Challenges of Launching a Facebook Game Sequel/Expansion: Audience Appeal, Transition Friction, App ID Considerations

In theory, creating a sequel or expansion to a Facebook game with strong engagement rates is an obvious revenue opportunity. The developer can transition existing players to the spinoff game by adding information, links, and installation incentives in the original game, while also creating a new audience drawn to the promise of new and enhanced features.

However, a number of concerns still loom. A key consideration is whether the sequel/expansion will run on the same app ID as the original. If that’s the case, difficulties with transitioning users to a new app can be alleviated, but this strategy comes with its own challenges: According to Facebook’s app policies, a developer may not make updates to an app which significantly changes its original gamplay experience. So while a game’s sequel may exist in the same app ID, Facebook’s policy precludes the kinds of enhancements (such as new gameplay and expanded content) that typically increase new user growth and engagement.

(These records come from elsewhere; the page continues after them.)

(** * Mesh.js: the command queue of a renderable

    A shallow embedding of [src/Mesh.js] (Famous engine) and the
    verification of its documented behaviour.  The JavaScript object
    graph is modelled by an explicit store: geometries and material
    expressions live in a heap indexed by references, the dispatcher is
    a record holding its output command stream and its dirty set, and
    every method of [Mesh.prototype] is a computation in a state monad
    whose outcome is either a returned value or a thrown error.  A
    thrown error keeps the effects performed before the throw, as it
    does in JavaScript. *)

From Stdlib Require Import ZArith.
From stdpp Require Import base option list gmap strings.

Local Open Scope Z_scope.
Local Open Scope nat_scope.

(** ** JavaScript values *)

(** References to heap-allocated objects; [!==] on objects compares
    references. *)
Definition loc := positive.

(** The values that travel through the queue.  Numbers are only ever
    carried, never computed with, so an integer payload stands for them.
    Arrays handed to the mesh are not mutated by it and are carried by
    content. *)
#[warnings="-register-all"]
Inductive value : Type :=
| VUndef
| VBool (b : bool)
| VNum (n : Z)
| VStr (s : string)
| VArr (a : list value)
| VRef (l : loc).

(** [Array.isArray(v)] *)
Definition isArray (v : value) : bool :=
  match v with VArr _ => true | _ => false end.

(** [typeof v === 'number'] *)
Definition isNumber (v : value) : bool :=
  match v with VNum _ => true | _ => false end.

(** Structural comparison of two values (used only to recognise opcodes
    and identifiers in a flat command list). *)
Fixpoint value_eqb (x y : value) : bool :=
  match x, y with
  | VUndef, VUndef => true
  | VBool a, VBool b => Bool.eqb a b
  | VNum a, VNum b => Z.eqb a b
  | VStr a, VStr b => String.eqb a b
  | VArr a, VArr b =>
      (fix go (a b : list value) : bool :=
         match a, b with
         | [], [] => true
         | u :: a', v :: b' => value_eqb u v && go a' b'
         | _, _ => false
         end) a b
  | VRef a, VRef b => Pos.eqb a b
  | _, _ => false
  end.

(** [a[i]]: reading past the end of an array yields [undefined]. *)
Definition js_index (a : list value) (i : nat) : value :=
  default VUndef (a !! i).
(** The operation from [c] to [c'] keeps the invariant [J]. *)
Definition keeps_invariant (J : TMetricsPlotCalcer -> Prop)
  (c c' : TMetricsPlotCalcer) : Prop :=
  J c -> J c'.

(** The flag [DeleteTmpDirOnExitFlag] marks the scratch directory as the
    calcer's own: it is set exactly when the directory did not exist before
    the calcer ([tmpDirExists] false) and exists now. *)
Definition directory_flag_marks_own (tmpDirExists : bool)
  (c : TMetricsPlotCalcer) : Prop :=
  DeleteTmpDirOnExitFlag c = negb tmpDirExists && TmpDirExists (Scratch c)
  /\ (tmpDirExists = true -> TmpDirExists (Scratch c) = true).

(** What the additive pass has no part in: the non-additive plots, the
    collected targets and snapshot names, the scratch directory, the window
    and the resume stream. *)
Definition non_additive_side (c : TMetricsPlotCalcer)
  : list (list TMetricHolder) * TNonAdditiveMetricsData * TScratch * Z
    * option file * bool :=
  (NonAdditiveMetricPlots c, NonAdditiveMetricsData c, Scratch c,
   ProcessedIterationsCount c, LastApproxes c, DeleteTmpDirOnExitFlag c).

(** A relation on calcers, on a loop state that holds the calcer. *)
Definition related_on {St} (R : TMetricsPlotCalcer -> TMetricsPlotCalcer -> Prop)
  (proj : St -> TMetricsPlotCalcer) (s s' : St) : Prop :=
  R (proj s) (proj s').

(** ** Reporting the scores *)

(** The two loops of [SaveResult] that put the metrics of the two groups
    back at their original slots; the vector starts out with null
    pointers ([None]). *)
Definition AssembleMetrics (c : TMetricsPlotCalcer)
  : outcome (list (option IMetric)) :=
  let metrics :=
    replicate (length (AdditiveMetrics c) + length (NonAdditiveMetrics c))
      None in
  metrics ←
    for_each (seq 0 (length (AdditiveMetrics c)))
      (fun metrics metricId =>
         slot ← at_ (AdditiveMetricsIndices c) metricId;
         metric ← at_ (AdditiveMetrics c) metricId;
         set_at metrics slot (Some metric))
      metrics;
  for_each (seq 0 (length (NonAdditiveMetrics c)))
    (fun metrics metricId =>
       slot ← at_ (NonAdditiveMetricsIndices c) metricId;
       metric ← at_ (NonAdditiveMetrics c) metricId;
       set_at metrics slot (Some metric))
    metrics.

Section Reporting.

(** [IMetric::GetDescription], of the metrics library. *)
Variable TDescription : Type.
Variable GetDescription : IMetric -> TDescription.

Another point of risk is that the potential audience for a sequel may not be as large as the original, and the existing audience may resist installing and staying engaged with a second app. Fans of the original may consider the follow-up’s gameplay to be too different, for instance, or a distraction from their progress in the original. In a worst case scenario, the transition may cannibalize players away from the first game, who then engage even less with the sequel.

A cannibalization effect seems to have occured, by example, in Playdom’s role-playing game franchise Mobsters. As recorded by our AppData traffic tracking service, the original game enjoyed over 1 million monthly active users and just over 120,000 daily active users going into August 2009. In that same month, Playdom launched Mobsters 2: Vendetta, which added a deeper story-line and themed missions set in numerous locations, among other enhancements to the original. At first, the sequel showed growth rates, exceeding 5 million MAU toward the end of 2009 with about 400,000 DAU. While the sequel grew, Mobsters saw a rapid drop in MAU, presumably as players of that game transitioned to the sequel, falling below 100,000 as it went into 2010. Four months after launch, however, Mobsters 2 also experienced sharp user drop, falling close to 1 million MAU by June of 2010. At the moment, the original Mobsters game has just 6,000 MAU and 200 DAU, and the sequel, just 190,000 MAU and 30,000 DAU.

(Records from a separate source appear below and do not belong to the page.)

(* ===== verification/Cmgroup.v ===== *)
(** * Concurrency management groups (fs/cmgroup.c, include/linux/cmgroup.h)

    The cmgroup object, its life cycle, the association of tasks and the
    accounting of runnable tasks, the attachment protocol of the event
    sources and the system calls on a group's descriptor.  What needs the
    wake-up path (the tasklet's body, cmgroup_wait, cmgroup_detach) is in
    CmWake.v, on top of the scheduler's part in Sched.v. *)

From S2P Require Import Prelude Wait Tasklet.
Local Open Scope Z_scope.

(** ** Data *)

Inductive cmgroup_action :=
  | CMGROUP_ACTION_NEUTRAL
  | CMGROUP_ACTION_WAKEALL
  | CMGROUP_ACTION_RESET_WAKEONE.

#[export] Instance cmgroup_action_eq_dec : EqDecision cmgroup_action.
Proof. solve_decision. Defined.

(** Where the [wq] and [lock] pointers of a group point: to the group's own
    queue [__wq] (and its lock), or to the queue (and lock) of an eventpoll. *)
Inductive wq_ref :=
  | Local_wq
  | Epoll_wq (ep : nat).

#[export] Instance wq_ref_eq_dec : EqDecision wq_ref.
Proof. solve_decision. Defined.

(** struct cmgroup; the embedded [tasklet] is the entry of the same address
    in the softirq component's table, and [free_work] is the membership of
    the kernel's list of scheduled works. *)
Record cmgroup := Cmgroup {
  kref : Z;
  action : cmgroup_action;
  attached_mtx : bool;
  lock : wq_ref;
  wq : wq_ref;
  concurrency_value : Z;
  attached_epoll : option nat;
  attached_aio : option nat;
  __wq : wait_queue_head_t;
  available : Z;
  tasklet_active : bool;
  n_waked : Z
}.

With these considerations in mind, here’s a brief review of three prominent sequels/expansions released in 2011:

From FrontierVille to Pioneer Trail – Zynga

Launched in June 2010, Zynga’s FrontierVille combined farm sim gameplay with RPG and adventure game elements. By the beginning of 2011, the game had upwards of 30 million MAU and 6 million DAU. After this apex, user activity began a slow decline, and by August of this year, when Pioneer Trail launched, had declined to about 12 million MAU. The sequel continued FrontierVille’s general theme of wildness homesteading, with gameplay reminiscent of the classic adventure title Oregon Trail. (Indeed, the original game included an “Oregon Trail” sign, creating user expectation that the sequel finally fulfilled.) In contrast to FrontierVille, Pioneer Trail’s gameplay was focused more on exploration and adventure, where the player commands a party of four characters with a unique role, who must complete a series of story-driven quests to progress.